For those problems that are amenable to Erlang's model, this is a fine solution. The only real improvement here would be making collection incremental.
Overall this is a good model. Use GC for small per green thread heaps. Then use reference counters for shared immutable structures that cannot form cycles and copy everything else.
It's not incremental per process, but I'm not sure it would even matter that much in practice.
The modern GraalVM does have isolates but its a VM specific feature and not a java standard feature.
More copying if you pass values between processes. Honestly it would be really cool if you could mark off certain values that you know you're going to pass around and put them in a heap like the global binary heap.
As binary strings work their way through the pipelines via messages, it leaves binaries on the binary heap that don’t go away because the ref count stays above 1. There are a number of GC parameters one can tune on a per process level that might cause a long lived process to collect more aggressively. But my long lived processes have a natural “ratchet” point where it was just easy to throw a collect in. This solved all of my slow growth memory problems.
I’ve read elsewhere that Erlangs GC benefits often on the basis that must Erlanger processes are short lived.

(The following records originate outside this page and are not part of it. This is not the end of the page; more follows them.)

(** Reading into a buffer, on every branch. *)
Lemma poll_read_ok cfg s w sh cx buf :
  handle_ok cfg s w sh -> zlen buf <= usize_max ->
  wp (poll_read cx buf) (fun '(r, buf') '(s', w') => exists sh',
    read_rel cfg s w sh s' w' sh' /\
    let k := Z.min (zlen (unread sh)) (zlen buf) in
    match r with
    | Ready (Ok n) =>
        (n = k /\ buf' = take (Z.to_nat k) (unread sh) ++ drop (Z.to_nat k) buf /\
         unread sh' = drop (Z.to_nat k) (unread sh) /\ granted cx w s sh s' w' sh' /\
         (n = 0 -> can_read (sh_state sh) = false)) \/
        (n = 0 /\ buf' = buf /\ sh' = sh /\ s' = s /\ w' = w /\ read_after_close cfg = false /\
         sender_is_closed (st_sender s) (net w) = true)
    | Ready (Err e) => e = WriteZero /\ buf' = buf /\ unread sh' = unread sh /\
        (stopped (net w) s sh s' (sh_flow_controller sh') (net w') \/ refused (st_window_update_sender s) cx (net w))
    | Pending => k = 0 /\ buf' = buf /\ unread sh' = unread sh /\ granted cx w s sh s' w' sh' /\
                 can_read (sh_state sh) = true /\ sh_reader sh' = Some cx
    end) (s, w).
Proof.
  intros Hh Hbuf. pose proof Hh as (Hm & Hid & Hcf & _). unfold poll_read.
  wp_step. apply wp_self. wp_step. apply wp_self. wp_step. apply wp_on_net. simpl.
  rewrite Hcf. destruct w as [m0 n0]. simpl.
  destruct (negb (read_after_close cfg) && sender_is_closed (st_sender s) n0) eqn:Hcl.
  { apply wp_ret. apply andb_true_iff in Hcl as [?%negb_true_iff ?].
    exists sh. split; [| by right].
    split; [by apply op_rel_refl | by split_and!]. }
  clear Hcl. wp_step. eapply wp_mono; [by eapply send_window_update_ok |].
  intros r [s1 w1] (Hop & fc & Hh1 & Hgr).
  set (sh1 := set_flow_controller fc sh) in *. apply (wp_unless_err _ _ _ _ _ _ _ Hgr).
  { intros e -> [-> Hf]. apply wp_ret. exists sh1. split; [by split_and! | by split_and!]. }
  clear Hgr. intros (cmds & Hem & Hgr).
  wp_step. apply wp_self. wp_step. pose proof Hh1 as (_ & _ & _ & k1 & Hl1).
  eapply wp_on_mem_read; [by apply lock_eval |].
  pose proof (handle_ok_shared _ _ _ _ Hh1) as Hs1.
  destruct (read_loop_ok buf (sh_buffer sh1) (proj1 Hs1) Hbuf) as (cs & Hrl & Hcs & Hrest).
  wp_step. apply wp_lift. simpl in Hrl |- *. rewrite Hrl. simpl.
  pose proof (zlen_nonneg (unread sh)). pose proof (zlen_nonneg buf).
  destruct (handle_store cfg s1 w1 sh1 (set_buffer cs sh1) Hh1) as (He & Hop2 & Hh2); [| done.. |].
  { apply shared_ok_consume; [done.. |]. rewrite Hrest, zlen_drop.
    pose proof (zlen_nonneg (chunks_rest (sh_buffer sh1))). lia. }
  wp_step. eapply wp_on_mem; [exact He |].
  pose proof (op_rel_trans _ _ _ _ _ _ _ Hop Hop2) as Hop3. unfold unread in *.
  destruct (Z.ltb_spec 0 (Z.min (zlen (chunks_rest (sh_buffer sh))) (zlen buf))).
  { apply wp_ret. exists (set_buffer cs sh1). split; [by split_and! |].
    left. split_and!; (done || lia || by exists cmds). }
  assert (Hk0 : Z.min (zlen (chunks_rest (sh_buffer sh))) (zlen buf) = 0) by lia.
  simpl in Hrest. rewrite Hk0 in *. simpl in Hrest |- *.
  change (sh_state sh) with (sh_state (set_buffer cs sh1)).
  apply (park_reader_ok cfg); [exact Hh2 | |].
  - intros Hcr. exists (set_buffer cs sh1). split; [by split_and! |]. left. split_and!; done || by exists cmds.
  - intros Hcr w2 Hop4 Hh4 Hn. exists (set_reader (Some cx) (set_buffer cs sh1)).
    split; [split; [by eapply op_rel_trans | by split_and!] |].
    split_and!; try done. exists cmds. by rewrite Hn.
Qed.

(** What [poll_next] gives for the chunk it popped: its unread bytes. *)
Lemma chunk_packet_ok c :
  chunk_ok c ->
  (if negb (chunk_offset c =? 0) then split_off (chunk_offset c) (chunk_into_vec c)
   else Ret (chunk_into_vec c)) = Ret (chunk_rest c).
Proof.
  intros Hc. rewrite chunk_offset_ok by done. destruct Hc as [Hp _]. unfold chunk_rest, split_off.
  destruct (Z.eqb_spec (chunk_position c) 0) as [-> |]; [done |]. simpl.
  unfold chunk_into_vec. destruct (Z.leb_spec (chunk_position c) (zlen (chunk_vec c))); [done | lia].
Qed.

- tortoise311 - I’ve toyed rewriting my own. We do very simple MQTT, 0 QoS, no wills, etc. the existing implementation creates many long lived procs per connection and we keep our connections live; they’re mostly subscribers
- bandit/plug - originally I was doing Phoenix because That’s The Thing, but it was such “A Way”, I was constantly having to learn how to accommodate things I just ended up turning off or suppressing. I just have straightforward (imo) API endpoints; Mat Trudel suggested I might just use Bandit with Plug. He’s done a great job with Bandit and been very proactive; just doing Plug myself helped me understand the whole HTTP handling pipeline at a more fundamental level
- CacheX - we use credentials oauth workflow. We were able to implement that in a single plug and use cachex. I may throw that out eventually. I’ve heard people indicate cachex has hung on them and it’s easy enough to do your own here
- Mint - I tried Finch and a couple other “help you” request frameworks. I had all kinds of problems tuning them as I moved up to many thousands of steady stream (every 10s+) hooks being dispatched. Eventually, I saw a comment in one of them that said something like “at any scale, you end up doing your own layer on top of mint to best fit the nuances of your application”, so I did just that, using the source from peppermint and finch to guide/inspire me
- openapispex -to swaggerify our endpoints; this requires a lot of boilerplate code and forced me to learn to write some of my own macros just to reduce it a little; I understand you get some of that for free when using it with Phoenix; the authors have been really helpful
- recon - because
There’s probably some stuff I should use that I’m not. But I’ve got a limited amount of time to improve this and keep native apps on two platforms running.
If I blogged, it’d be a good write up (how to do a kind of web thing — but without pages — without Phoenix!) maybe.
If one can avoid GCs altogether a-la precise (de)allocations like Rust's non-reference-counted entities, this is cool but often requires unnatural contortionism. RC is still necessary in certain cases.